- The Washington Times - Monday, August 23, 2004

In the 18th century, a sudden innovation in human political conduct appeared. It did not occur in France, where a celebrated revolution (with its slogan of “liberty, fraternity and equality”) soon fizzled, nor did it happen in Russia, where a later revolution (with its cry for universal distribution of wealth) quickly degenerated. It happened in the remote colonies of a British kingdom, where a politically prescient band of insurgents decided to have a try at democratic self-governing with a republican Constitution.

It is still spoken of as the “American experiment,” but after almost two-and-a-half centuries it is today a vital, maturing and amazingly resilient organization of almost 300 million people.

It is true that the initial constitution of that first true democratic republic, while profoundly idealistic in its statement and intent, served a nation that was, by today’s standards, not so democratic and not so republican. But unlike French, Russian and later revolutions in the world, the United States of America got better and better. It discarded slavery, child labor, limited suffrage and monopoly. As it grew, it embraced more liberty, more tolerance and more idealism. After 100 years, it began to be a world power — a power and influence that grew until it became the sole “superpower” on earth.

At the beginning of that power, in the Spanish-American War, it acted pre-emptorally and selfishly, as had virtually all of its non-democratic predecessors until then. But unlike these imperial superpowers, and the ideological totalitarian states that succeeded them, the American experiment soon began to foster international decolonialization, well-being and cooperation.

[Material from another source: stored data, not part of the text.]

(** Entries of 16 and 32 bits. *)
Lemma wide_entry n sectors k w :
  good w → 0 <= n < 2 ^ 28 → (k = 2 ∨ k = 4)%nat → (Z.of_nat k * n + Z.of_nat k) <= sectors * bps →
  (lba0 + sectors) * bps <= Z.of_nat (length d) →
  let position := u32 (n * Z.of_nat k) in
  ∃ data w', fat_read_block pread bdev priv (u64 (lba0 + position / bps)) w = Ret (Some data, w') ∧ good w' ∧
    let entry := (position mod bps) / Z.of_nat k in
    Z.of_nat k * entry + Z.of_nat k <= Z.of_nat (length data) ∧
    load (Z.to_nat (Z.of_nat k * entry)) k data = load (Z.to_nat (Z.of_nat k * n)) k table.
Proof.
  intros Hw Hn Hk Hs Hd. pose proof Hpriv as (_ & Hb & [q Hq] & Hl). cbn zeta.
  assert (Hk' : Z.of_nat k = 2 ∨ Z.of_nat k = 4) by lia.
  assert (Hpos : 0 <= n * Z.of_nat k < 2 ^ 32) by (destruct Hk' as [->| ->]; lia).
  rewrite (wrapu_id 32 _ Hpos). set (pos := n * Z.of_nat k) in *. assert (Hp : 0 <= pos) by lia.
  destruct (position_split pos Hp) as (Hsplit & Hmod & Hdiv).
  assert (Hend : (lba0 + pos / bps + 1) * bps <= Z.of_nat (length d)) by (apply (sector_end pos sectors); [done|unfold pos; lia|done]).
  rewrite wrapu_id by (unfold in_u; nia).
  destruct (read_block_ok (lba0 + pos / bps) w Hw ltac:(lia) Hend) as (w' & E & Hw').
  assert (Hent : Z.of_nat k * ((pos mod bps) / Z.of_nat k) = pos mod bps ∧ pos mod bps + Z.of_nat k <= bps).
  { assert (Hm : ∃ j, pos mod bps = Z.of_nat k * j).
    { rewrite Z.mod_eq by lia. unfold pos. destruct Hk as [->| ->].
      - exists (n - 2 * q * (n * Z.of_nat 2 / bps)). rewrite Hq. lia.
      - exists (n - q * (n * Z.of_nat 4 / bps)). rewrite Hq. lia. }
    destruct Hm as [j Hj]. rewrite Hj. rewrite (Z.mul_comm (Z.of_nat k) j), Z.div_mul by lia. split; [lia|].
    destruct Hk as [->| ->]; lia. }
  eexists _, w'. split; [exact E|]. split; [done|]. destruct Hent as [E1 E2]. rewrite E1. split.
  - unfold slice. rewrite length_take, length_drop. lia.
  - rewrite load_slice by lia. unfold table. rewrite load_drop. f_equal. unfold pos in *. lia.
Qed.
Lemma byte_read pos (a n : nat) :
  0 <= pos → (Z.to_nat pos < n)%nat → (a + Z.to_nat pos < length d)%nat →
  ∃ x, d !! (a + Z.to_nat pos)%nat = Some x ∧
    ∀ w : world U, M_lift (Uuid.read (slice a n d) (Z.to_nat pos)) w = Ret (x, w).
Proof.
  intros Hp Hn Hd. destruct (lookup_lt_is_Some_2 d (a + Z.to_nat pos) Hd) as [x Hx]. exists x. split; [done|].
  intros w. unfold M_lift, Uuid.read. by rewrite lookup_slice, Hx.
Qed.

(** The two bytes of an entry of 12 bits. *)
Lemma narrow_entry n sectors w :
  good w → 0 <= n < 2 ^ 28 → n + n / 2 + 2 <= sectors * bps → (lba0 + sectors) * bps <= Z.of_nat (length d) →
  ∃ w', fat_read_12 pread bdev priv n w =
    Ret (Some (let value := load (Z.to_nat (n + n / 2)) 2 table in
               if negb (Z.land n 1 =? 0) then Z.shiftr value 4 else Z.land value 0xFFF), w') ∧ good w'.
Proof.
  intros Hw Hn Hs Hd. pose proof Hpriv as (_ & Hb & _ & Hl). unfold fat_read_12.
  assert (Hpos : 0 <= n + n / 2 < 2 ^ 32) by (Z.to_euclidean_division_equations; lia).
  rewrite (wrapu_id 32 _ Hpos). set (pos := n + n / 2) in *.
  destruct (position_split pos ltac:(lia)) as (Hsplit & Hmod & Hdiv).
  pose proof (sector_end pos sectors ltac:(lia) ltac:(lia) Hd) as Hend.
  assert (Hlba : (lba0 + pos / bps + 1) * bps < 2 ^ 63) by lia.
  rewrite (wrapu_id 64 (lba0 + pos / bps)) by (unfold in_u; nia).
  destruct (read_block_ok (lba0 + pos / bps) w Hw ltac:(lia) Hend) as (w1 & E1 & Hw1).
  rewrite (M_bind_ret _ _ _ _ _ E1).
  destruct (byte_read (pos mod bps) (Z.to_nat ((lba0 + pos / bps) * bps)) (Z.to_nat bps)) as (x & Hx & Rx); [lia|lia|lia|].
  rewrite (M_bind_ret _ _ _ _ _ (Rx w1)). rewrite (wrapu_id 32 (pos mod bps + 1)) by (unfold in_u; lia).
  assert (Hx' : d !! Z.to_nat (lba0 * bps + pos) = Some x) by (rewrite <-Hx; f_equal; lia).
  assert (Hfin : ∀ y, d !! Z.to_nat (lba0 * bps + pos + 1) = Some y → u16 (Z.lor x (Z.shiftl y 8)) = load (Z.to_nat pos) 2 table).
  { intros y Hy. unfold table. rewrite load_drop.
    replace (Z.to_nat (lba0 * bps) + Z.to_nat pos)%nat with (Z.to_nat (lba0 * bps + pos)) by lia.
    apply load_two; [done|done|]. rewrite <-Hy. f_equal. lia. }
  destruct (Z.eqb_spec (pos mod bps + 1) bps) as [Elast|Elast].
  - assert (Hsplit' : (lba0 + pos / bps + 1) * bps = lba0 * bps + (pos + 1)) by lia.
    assert (Hend' : (lba0 + (pos / bps + 1) + 1) * bps <= Z.of_nat (length d)).
    { assert (pos / bps + 1 < sectors) by nia. nia. }
    rewrite (wrapu_id 32 (pos / bps + 1)) by (unfold in_u; nia).
    rewrite (wrapu_id 64 (lba0 + (pos / bps + 1))) by (unfold in_u; nia).
    destruct (read_block_ok (lba0 + (pos / bps + 1)) w1 Hw1 ltac:(lia) Hend') as (w2 & E2 & Hw2).
    rewrite (M_bind_ret _ _ w1 (0, Some (slice (Z.to_nat ((lba0 + (pos / bps + 1)) * bps)) (Z.to_nat bps) d)) w2)
      by (rewrite (M_bind_ret _ _ _ _ _ E2); done).
    destruct (byte_read 0 (Z.to_nat ((lba0 + (pos / bps + 1)) * bps)) (Z.to_nat bps)) as (y & Hy & Ry); [lia|lia|lia|].
    rewrite (M_bind_ret _ _ _ _ _ (Ry w2)). exists w2. split; [|done].
    rewrite (Hfin y) by (rewrite <-Hy; f_equal; lia). done.
  - rewrite (M_bind_ret _ _ w1 (pos mod bps + 1, Some (slice (Z.to_nat ((lba0 + pos / bps) * bps)) (Z.to_nat bps) d)) w1) by done.
    destruct (byte_read (pos mod bps + 1) (Z.to_nat ((lba0 + pos / bps) * bps)) (Z.to_nat bps)) as (y & Hy & Ry); [lia|lia|lia|].
    rewrite (M_bind_ret _ _ _ _ _ (Ry w1)). exists w1. split; [|done].
    rewrite (Hfin y) by (rewrite <-Hy; f_equal; lia). done.
Qed.
Lemma table_bytes : bytes table.
Proof. by apply Forall_drop. Qed.

Lemma land_ones_small x n : 0 <= n → 0 <= x < 2 ^ n → Z.land x (Z.ones n) = x.
Proof. intros Hn Hx. rewrite Z.land_ones by done. by apply Z.mod_small. Qed.

Lemma entry_12 n : 0 <= n →
  table_entry 12 table n = let value := load (Z.to_nat (n + n / 2)) 2 table in
    if negb (Z.land n 1 =? 0) then Z.shiftr value 4 else Z.land value 0xFFF.
Proof.
  intros Hn. unfold table_entry, entry_mask. cbn [Z.eqb Pos.eqb]. cbn zeta. set (k := Z.to_nat (n + n / 2)).
  pose proof (load_width k 2 table table_bytes) as Hr. change (2 ^ (8 * Z.of_nat 2)) with 65536 in Hr.
  replace (Z.land n 1) with (n mod 2) by (symmetry; apply (Z.land_ones n 1); lia).
  pose proof (Z.div_mod n 2 ltac:(lia)). pose proof (Z.mod_pos_bound n 2 ltac:(lia)).
  destruct (Z.eqb_spec (n mod 2) 0) as [E|E]; cbn [negb].
  - replace (12 * n) with (8 * Z.of_nat k + 0) by (unfold k; lia).
    rewrite (table_bits table k 2) by (apply table_bytes || lia). by rewrite Z.shiftr_0_r.
  - replace (12 * n) with (8 * Z.of_nat k + 4) by (unfold k; lia).
    rewrite (table_bits table k 2) by (apply table_bytes || lia). apply land_ones_small; [lia|].
    rewrite Z.shiftr_div_pow2 by lia. change (2 ^ 4) with 16. change (2 ^ 12) with 4096.
    split; [apply Z.div_pos; lia|apply Z.div_lt_upper_bound; lia].
Qed.

Lemma entry_wide type k n : (type = 16 ∧ k = 2 ∨ type = 32 ∧ k = 4)%nat → 0 <= n →
  table_entry (Z.of_nat type) table n = Z.land (load (Z.to_nat (Z.of_nat k * n)) k table) (entry_mask (Z.of_nat type)).
Proof.
  intros Hk Hn. unfold table_entry. replace (Z.of_nat type * n) with (8 * Z.of_nat (Z.to_nat (Z.of_nat k * n)) + 0) by lia.
  destruct Hk as [[-> ->]|[-> ->]].
  - change (entry_mask (Z.of_nat 16)) with (Z.ones 16). rewrite (table_bits table _ 2) by (apply table_bytes || lia). by rewrite Z.shiftr_0_r.
  - change (entry_mask (Z.of_nat 32)) with (Z.ones 28). rewrite (table_bits table _ 4) by (apply table_bytes || lia). by rewrite Z.shiftr_0_r.
Qed.

Lemma fat_read_ok n sectors w :
  good w → 0 <= n < 2 ^ 28 → (n + 1) * fat_type priv <= sectors * bps * 8 → (lba0 + sectors) * bps <= Z.of_nat (length d) →
  ∃ w', fat_read pread bdev priv n w = Ret (Some (table_entry (fat_type priv) table n), w') ∧ good w'.
Proof.
  intros Hw Hn Hs Hd. pose proof Hpriv as (Ht & _). unfold fat_read. destruct Ht as [Ht|[Ht|Ht]]; rewrite Ht in *; cbn [Z.eqb Pos.eqb].
  - rewrite entry_12 by lia. apply (narrow_entry n sectors); [done|done| |done].
    pose proof (Z.div_mod n 2 ltac:(lia)). pose proof (Z.mod_pos_bound n 2 ltac:(lia)). lia.
  - destruct (wide_entry n sectors 2 w) as (data & w' & E & Hw' & Hg & El); [done|done|by left|lia|done|].
    change (16 / 8) with (Z.of_nat 2). rewrite (M_bind_ret _ _ _ _ _ E).
    rewrite (M_bind_ret _ _ w' () w') by (unfold M_lift, guard_def; by rewrite (proj2 (Z.leb_le _ _)) by exact Hg).
    exists w'. split; [|done]. rewrite (entry_wide 16 2) by (auto || lia). unfold le16toh.
    change (Z.to_nat (2 * ?x)) with (Z.to_nat (Z.of_nat 2 * x)). rewrite El.
    change (entry_mask (Z.of_nat 16)) with (Z.ones 16). rewrite land_ones_small; [done|lia|]. exact (load_width _ 2 _ table_bytes).
  - destruct (wide_entry n sectors 4 w) as (data & w' & E & Hw' & Hg & El); [done|done|by right|lia|done|].
    change (32 / 8) with (Z.of_nat 4). rewrite (M_bind_ret _ _ _ _ _ E).
    rewrite (M_bind_ret _ _ w' () w') by (unfold M_lift, guard_def; by rewrite (proj2 (Z.leb_le _ _)) by exact Hg).
    exists w'. split; [|done]. rewrite (entry_wide 32 4) by (auto || lia). unfold le32toh.
    change 4 with (Z.of_nat 4) at 1. rewrite El. done.
Qed.
End Works.

(** ** The geometry of a volume *)

Section Geometry.
Context (bpb : fat_bpb).

Definition sector_size : Z := le16 (bytes_per_sector_low bpb) (bytes_per_sector_high bpb).
Definition table_sectors : Z := if sectors_per_fat bpb =? 0 then fat32_sectors_per_fat bpb else sectors_per_fat bpb.
Definition root_sectors : Z := le16 (root_dirent_count_low bpb) (root_dirent_count_high bpb) * 32 / sector_size.
Definition volume_sectors : Z :=
  let small := le16 (total_sectors_low bpb) (total_sectors_high bpb) in
  if small =? 0 then total_sectors_large bpb else small.
(** The sectors before the data, and the clusters of the data. *)
Definition data_start : Z := reserved_sectors bpb + fat_count bpb * table_sectors + root_sectors.
Definition clusters : Z := (volume_sectors - data_start) / sectors_per_cluster bpb.
Definition kind_of (count : Z) : Z := if count <? 4085 then 12 else if count <? 65525 then 16 else 32.

(** The fields have their widths. *)
Definition bpb_ok : Prop :=
  0 <= bytes_per_sector_low bpb < 256 ∧ 0 <= bytes_per_sector_high bpb < 256 ∧
  0 <= sectors_per_cluster bpb < 256 ∧ 0 <= reserved_sectors bpb < 65536 ∧ 0 <= fat_count bpb < 256 ∧
  0 <= root_dirent_count_low bpb < 256 ∧ 0 <= root_dirent_count_high bpb < 256 ∧
  0 <= total_sectors_low bpb < 256 ∧ 0 <= total_sectors_high bpb < 256 ∧ 0 <= sectors_per_fat bpb < 65536 ∧
  0 <= total_sectors_large bpb < 2 ^ 32 ∧ 0 <= fat32_sectors_per_fat bpb < 2 ^ 32.

End Geometry.

Lemma load_bpb_ok l : bytes l → bpb_ok (load_fat_bpb l).
Proof.
  intros Hl. unfold bpb_ok, load_fat_bpb. cbn.
  split_and!; first [apply (load_width _ 1 l Hl)|apply (load_width _ 2 l Hl)|apply (load_width _ 4 l Hl)].
Qed.

Lemma le16_value low high : 0 <= low < 256 → 0 <= high < 256 → le16 low high = 256 * high + low.
Proof. intros. unfold le16. rewrite shiftl_mul, Z.lor_comm, lor_disjoint by lia. change (2 ^ 8) with 256. lia. Qed.

Lemma sector_size_four x : 512 <= x <= 4096 → Z.land x (x - 1) = 0 → (4 | x).
Proof.
  intros Hx Hp. apply Z.mod_divide; [lia|].
  assert (H : forallb (λ x, negb (Z.land x (x - 1) =? 0) || (x mod 4 =? 0)) (seqZ 512 3585) = true) by by vm_compute.
  rewrite forallb_forall in H. specialize (H x ltac:(apply list_elem_of_In, elem_of_seqZ; lia)).
  rewrite Hp in H. cbn in H. by apply Z.eqb_eq in H.
Qed.

Lemma kind_of_cases n : kind_of n = 12 ∨ kind_of n = 16 ∨ kind_of n = 32.
Proof. unfold kind_of. repeat case_match; auto. Qed.

Ltac refused := repeat match goal with H : (if ?c then None else _) = Some _ |- _ =>
  let E := fresh "E" in destruct c eqn:E; [discriminate H|] end.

The failed idealism of Woodrow Wilson following the tragic World War I and its aftermath was replaced with economic aid throughout the world following World War II, promotion of world free markets and the resistance to a new threat to freedom, international Communism. When the dust settled after the collapse of Communism, the United States was by far the greatest economic, military and cultural force on earth.

But it was far from being the largest nation on earth. India and China each have more than three times the population of the United States. Each, after countless years of national suffering, little education, economic exploitation and political incoherence have almost suddenly begun to mature — India as a fully realized democracy, China as a Communist state racing toward capitalism and inevitable freedom.

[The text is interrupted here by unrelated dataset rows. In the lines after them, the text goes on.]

(** A device, [bdev->p] and whether [bdev->pt] is set. *)
Record device := Device { bdev : blockdevice; part : option partition; has_table : bool }.

Record filesystem := Filesystem {
  fs_device : device;
  fs_handler : handler;
  fstype_name : list Z;
  fsck : option (list Z);
  driver : option (list Z);
  flags : Z;
  identifiers : list (list Z);
  identifiers_length : Z;
}.

(** [filesystem_error_string]; [strerror_errno] is the text [strerror] has for [errno]. *)
Definition filesystem_error_string (strerror_errno : list Z) (error : filesystem_error) : list Z :=
  match error with
  | FILESYSTEM_ERROR_NONE => lit "Unknown error condition"
  | FILESYSTEM_ERROR_ABSENT => lit "No filesystem found"
  | FILESYSTEM_ERROR_UNRECOGNIZED => lit "Unrecognized filesystem type"
  | FILESYSTEM_ERROR_ERRNO => strerror_errno
  end.

(** ** Identifiers *)

Definition set_identifiers (ids : list (list Z)) (len : Z) (fs : filesystem) : filesystem :=
  Filesystem (fs_device fs) (fs_handler fs) (fstype_name fs) (fsck fs) (driver fs) (flags fs) ids len.
Definition set_flags (x : Z) (fs : filesystem) : filesystem :=
  Filesystem (fs_device fs) (fs_handler fs) (fstype_name fs) (fsck fs) (driver fs) x (identifiers fs) (identifiers_length fs).

Definition identifier (key value : list Z) : list Z := key ++ lit "=" ++ value.

Section Handlers.
Context {U : Type} (pread : Z → Z → M U (errno + list Z)).

Definition filesystem_add_identifier (key value : list Z) (fs : filesystem) : M (world U) (bool * filesystem) :=
  match value with
  | [] => mret (true, fs)
  | _ =>
      let grow := Z.of_nat (length (identifiers fs)) =? identifiers_length fs in
      ok ← (if grow then allocate else mret true);
      if negb ok then mret (false, fs)
      else
        let fs := if grow
                  then set_identifiers (identifiers fs)
                         (2 * (if negb (identifiers_length fs =? 0) then identifiers_length fs else 2)) fs
                  else fs in
        ok ← allocate;
        if negb ok then mret (false, fs)
        else mret (true, set_identifiers (identifiers fs ++ [identifier key value]) (identifiers_length fs) fs)
  end.

(** Additions until one fails. *)
Fixpoint add_each (adds : list (filesystem → M (world U) (bool * filesystem))) (fs : filesystem) : M (world U) (bool * filesystem) :=
  match adds with
  | [] => mret (true, fs)
  | add :: adds => '(ok, fs) ← add fs; if negb ok then mret (false, fs) else add_each adds fs
  end.

Abbreviation inspection := (M (world U) (filesystem_error * option filesystem)).

(** [CALLOC_TYPE(struct filesystem)] *)
Definition with_filesystem (d : device) (h : handler) (k : filesystem → inspection) : inspection :=
  ok ← allocate;
  if negb ok then mret (FILESYSTEM_ERROR_ERRNO, None) else k (Filesystem d h [] None None 0 [] 0).

Definition with_identifiers (adds : list (filesystem → M (world U) (bool * filesystem))) (fs : filesystem) : inspection :=
  '(ok, fs) ← add_each adds fs;
  mret (if negb ok then (FILESYSTEM_ERROR_ERRNO, None) else (FILESYSTEM_ERROR_NONE, Some fs)).

Definition describe (name : list Z) (fsck_ driver_ : option (list Z)) (flags_ : Z) (fs : filesystem) : filesystem :=
  Filesystem (fs_device fs) (fs_handler fs) name fsck_ driver_ flags_ (identifiers fs) (identifiers_length fs).

(** The identifier of a type of partition; the array is overwritten. *)
Definition guid (string : list Z) : outcome (list Z) := Uuid.guid_from_string (replicate 16 0) string.

Definition BIOSBOOT_GPT_TYPE_GUID : list Z := lit "21686148-6449-6e6f-744e-656564454649".
Definition BDP_GPT_TYPE_GUID : list Z := lit "EBD0A0A2-B9E5-4433-87C0-68B6B72699C7".
Definition ESP_GPT_TYPE_GUID : list Z := lit "C12A7328-F81F-11D2-BA4B-00A0C93EC93B".

(** *** [biosboot.c] *)

Definition biosboot_probe (d : device) : outcome bool :=
  match part d with
  | None => Ret false
  | Some p =>
      if negb (bool_decide (table_type p = PARTITION_TABLE_TYPE_GPT)) then Ret false
      else g ← guid BIOSBOOT_GPT_TYPE_GUID; Ret (bool_decide (gpt_type_guid p = g))
  end.

Definition biosboot_inspect (d : device) : inspection :=
  with_filesystem d biosboot_handler (λ fs,
    mret (FILESYSTEM_ERROR_NONE, Some (describe (lit "biosboot") None None FILESYSTEM_FLAG_NOT_FILESYSTEM fs))).

(** *** [extended.c] *)

Definition extended_probe (d : device) : bool :=
  match part d with
  | None => false
  | Some p =>
      bool_decide (table_type p = PARTITION_TABLE_TYPE_MBR) && ((mbr_system_id p =? 0x05) || (mbr_system_id p =? 0x0F))
  end.

Definition extended_inspect (d : device) : inspection :=
  with_filesystem d extended_handler (λ fs,
    mret (FILESYSTEM_ERROR_NONE, Some (describe (lit "extended") None None FILESYSTEM_FLAG_NOT_FILESYSTEM fs))).

(** *** [ext2.c] *)

(** [struct ext2_superblock] *)
Record ext2_superblock := {
  s_inodes_count : Z;
  s_blocks_count : Z;
  s_r_blocks_count : Z;
  s_free_blocks_count : Z;
  s_free_inodes_count : Z;
  s_first_data_block : Z;
  s_log_block_size : Z;
  s_log_frag_size : Z;
  s_blocks_per_group : Z;
  s_frags_per_group : Z;
  s_inodes_per_group : Z;
  s_mtime : Z;
  s_wtime : Z;
  s_mnt_count : Z;
  s_max_mnt_count : Z;
  s_magic : Z;
  s_state : Z;
  s_errors : Z;
  s_minor_rev_level : Z;
  s_lastcheck : Z;
  s_checkinterval : Z;
  s_creator_os : Z;
  s_rev_level : Z;
  s_def_resuid : Z;
  s_def_resgid : Z;
  s_first_ino : Z;
  s_inode_size : Z;
  s_block_group_nr : Z;
  s_feature_compat : Z;
  s_feature_incompat : Z;
  s_feature_ro_compat : Z;
  s_uuid : list Z;
  s_volume_name : list Z;
  s_last_mounted : list Z;
  s_algo_bitmap : Z;
  s_prealloc_blocks : Z;
  s_prealloc_dir_blocks : Z;
  alignment0 : Z;
  s_journal_uuid : list Z;
  s_journal_inum : Z;
  s_journal_dev : Z;
  s_last_orphan : Z;
  s_hash_seed : list Z;
  s_def_hash_version : Z;
  alignment1 : list Z;
  s_default_mount_options : Z;
  s_first_meta_bg : Z;
  alignment2 : list Z;
}.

Billions of people in the so-called Third World, however, live in poverty, illiteracy and political subjugation. It is as if 5,000 years of recorded civilization have passed them by. The French and Russian revolutions, now a few pages in history’s book, offer them nothing but anecdotes of violence and tyrants.

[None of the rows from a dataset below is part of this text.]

Fixpoint require_flags (flags_ : Z) (args : list (list Z)) : option Z :=
  match args with
  | [] => Some flags_
  | a :: args =>
      if bool_decide (a = lit "optional") then require_flags (Z.land flags_ (Z.lnot DEPENDENCY_FLAG_REQUIRE)) args
      else if bool_decide (a = lit "no-await") then require_flags (Z.land flags_ (Z.lnot DEPENDENCY_FLAG_AWAIT)) args
      else if bool_decide (a = lit "exit-code") then require_flags (Z.lor flags_ DEPENDENCY_FLAG_EXIT_CODE) args
      else None
  end.

Definition request_require (env : environment) (args : list (list Z)) : I (list Z) :=
  match args with
  | source_name :: target_name_ :: rest =>
      match require_flags (Z.lor DEPENDENCY_FLAG_REQUIRE DEPENDENCY_FLAG_AWAIT) rest with
      | None => mret (connection_error (lit "unknown_flag"))
      | Some flags_ =>
          src ← daemon_find_by_name source_name;
          match src with
          | None => mret (connection_error (lit "no_such_source_daemon"))
          | Some i =>
              tgt ← daemon_find_or_create env target_name_;
              match tgt with
              | None => mret (connection_error (lit "no_such_daemon"))
              | Some j =>
                  ok ← daemon_depend env i j flags_;
                  mret (if ok : bool then connection_ok else connection_error (lit "adding_connection_failed"))
              end
          end
      end
  | _ => mret (connection_error (lit "missing_operand"))
  end.

Definition request_unrequire (env : environment) (args : list (list Z)) : I (list Z) :=
  match args with
  | source_name :: target_name_ :: _ =>
      src ← daemon_find_by_name source_name;
      match src with
      | None => mret (connection_error (lit "no_such_source_daemon"))
      | Some i =>
          tgt ← daemon_find_by_name target_name_;
          match tgt with
          | None => mret (connection_error (lit "no_such_daemon"))
          | Some j => daemon_undepend env i j;; mret connection_ok
          end
      end
  | _ => mret (connection_error (lit "missing_operand"))
  end.

(** A request for one daemon, found or created, or found. *)
Definition request_daemon (find : list Z → I (option nat)) (f : nat → I ()) (args : list (list Z)) : I (list Z) :=
  match args with
  | [name_] =>
      found ← find name_;
      match found with
      | None => mret (connection_error (lit "no_such_daemon"))
      | Some i => f i;; mret connection_ok
      end
  | _ => mret (connection_error (lit "missing_operand"))
  end.

Definition request_reconfigure (env : environment) := request_daemon (daemon_find_or_create env) (daemon_request_reconfigure env).
Definition request_reload (env : environment) := request_daemon (daemon_find_or_create env) daemon_reload.
Definition request_restart (env : environment) := request_daemon (daemon_find_or_create env) (daemon_request_restart env).
Definition request_terminate (env : environment) := request_daemon daemon_find_by_name (daemon_terminate env).
Definition request_kill := request_daemon daemon_find_by_name daemon_kill.

Definition request_signal (env : environment) (args : list (list Z)) : I (list Z) :=
  match args with
  | [name_; signame] =>
      found ← daemon_find_by_name name_;
      match found with
      | None => mret (connection_error (lit "no_such_daemon"))
      | Some i =>
          match (if bool_decide (take 3 signame = lit "SIG") then str2sig env (drop 3 signame) else None) with
          | None => mret (connection_error (lit "no_such_signal"))
          | Some sig => daemon_signal i sig;; mret connection_ok
          end
      end
  | _ => mret (connection_error (lit "missing_operand"))
  end.

(** *** Reports *)

Definition printed (format : list Z) (width v : Z) : list Z :=
  match Printf.formatted [] (format ++ [0]) [Printf.VInt width v] with Ret (_, text) => text | _ => [] end.

Definition daemon_state_name (st : daemon_state) : list Z :=
  match st with
  | DAEMON_STATE_TERMINATED => lit "terminated"
  | DAEMON_STATE_SCHEDULED => lit "scheduled"
  | DAEMON_STATE_WAITING => lit "waiting"
  | DAEMON_STATE_SATISFIED => lit "satisfied"
  | DAEMON_STATE_STARTING => lit "starting"
  | DAEMON_STATE_RUNNING => lit "running"
  | DAEMON_STATE_TERMINATING => lit "terminating"
  | DAEMON_STATE_FINISHING => lit "finishing"
  | DAEMON_STATE_FINISHED => lit "finished"
  end.

Definition daemon_get_state_string (st : daemon_state) (d : daemon) : list Z :=
  if bool_decide (st = DAEMON_STATE_TERMINATED) && daemon_is_failed d then lit "failed" else daemon_state_name st.

Definition daemon_get_exit_string (env : environment) (st : daemon_state) (d : daemon) : list Z :=
  if negb (bool_decide (st = DAEMON_STATE_FINISHED)) then lit "n/a"
  else if WIFEXITED (exit_code d) then printed (lit "%i") 32 (WEXITSTATUS (exit_code d))
  else if WIFSIGNALED (exit_code d) then lit "SIG" ++ sig2str env (WTERMSIG (exit_code d))
  else printed (lit "%#x") 32 (WEXITSTATUS (exit_code d)).

Definition reply_status (env : environment) (i : nat) : I (list Z) :=
  st ← state_of i;
  d ← the_daemon i;
  mret (lit " daemon=" ++ name d ++ lit " state=" ++ daemon_get_state_string st d ++
        (if 0 <? pid d then printed (lit " pid=%ji") 64 (pid d) else []) ++
        (if bool_decide (st = DAEMON_STATE_FINISHED) then lit " exit=" ++ daemon_get_exit_string env st d else [])).

Definition reply_dependency (e : nat) : I (list Z) :=
  dep ← the_dependency e;
  s ← the_daemon (source dep);
  t ← the_daemon (target dep);
  mret (lit "require " ++ name s ++ lit " " ++ name t ++ lit " " ++
        (if has (flags dep) DEPENDENCY_FLAG_REQUIRE then [] else lit " optional") ++
        (if has (flags dep) DEPENDENCY_FLAG_AWAIT then [] else lit " no-await") ++
        (if has (flags dep) DEPENDENCY_FLAG_EXIT_CODE then lit " exit-code" else [])).

Definition request_status (env : environment) (args : list (list Z)) : I (list Z) :=
  match args with
  | [name_] =>
      found ← daemon_find_by_name name_;
      match found with
      | None => mret (connection_error (lit "no_such_daemon"))
      | Some i => text ← reply_status env i; mret (lit "ok" ++ text ++ [10])
      end
  | _ => mret (connection_error (lit "missing_operand"))
  end.

(** A long report is made piece by piece: the connection counts them, and the request is
    handled again while the count is not zero. *)
Definition request_list (env : environment) (conn : nat) (args : list (list Z)) : I (list Z * nat) :=
  match args with
  | [] =>
      match conn with
      | O => mret (lit "ok", 1%nat)
      | S i =>
          s ← get_system;
          if (i <? length (daemons s))%nat
          then text ← reply_status env i; mret ((if (i =? 0)%nat then [] else lit " , ") ++ text, S conn)
          else mret ([10], 0%nat)
      end
  | _ => mret (connection_error (lit "unexpected_operand"), conn)
  end.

In the first year of his presidency, a relatively inexperienced politician named George W. Bush, who had won one of the most contentious elections in the nation’s history, was thrown into the center of the violent confluence of this changing movement of the earth’s political crust.

I do not know if George W. Bush is going to be a two-term president. Going into the Labor Day opening of the final stage of the 2004 campaign, the contest is too close to call. It remains “his race to lose.” Few can recall a campaign that has had more personal intensity for voters.

But it is useful, in my opinion, to point out that George W. Bush has contributed, regardless of the 2004 outcome, a new and very large American idea into world politics. This “Freedom Doctrine” is not rhetorical. The Bush administration has placed American military and economic might behind the revolutionary notion that democracy in some form is the right not just of Americans and Europeans, but of the peoples of the entire world. Behind the idealism of the Freedom Doctrine is the pragmatic motivation of security for all nations in a nuclear age in which the “revolt of the masses” and technology enables terrorism and barbarism on an international scale.

The Freedom Doctrine, and its inevitable economic companions of capitalism and international trade may have been imagined previously, but no president has had the daring and the opportunity to set it into motion. The naysayers — who argue that the Middle Eastern countries and their populations do not want, nor can they maintain, their own forms of democracy — are simply on the wrong side of history. September 11 has been the catalyst, but the need for a Freedom Doctrine has been evident for decades as the post-World War II world settled into patterns of a minority of industrial nations and a majority of other nations, most of the latter being chronically underdeveloped and totalitarian. This circumstance could not be maintained.

Mr. Bush’s enormous contribution is a resolution of this stalemate. It may not be recognized in time to get him re-elected, but it already has been submitted for publication in the book of history. And unlike the terms of less popular presidents, it has marked the stewardship of George W. Bush as one to be reckoned with as time passes.

Barry Casselman has reported on and analyzed national politics since 1972.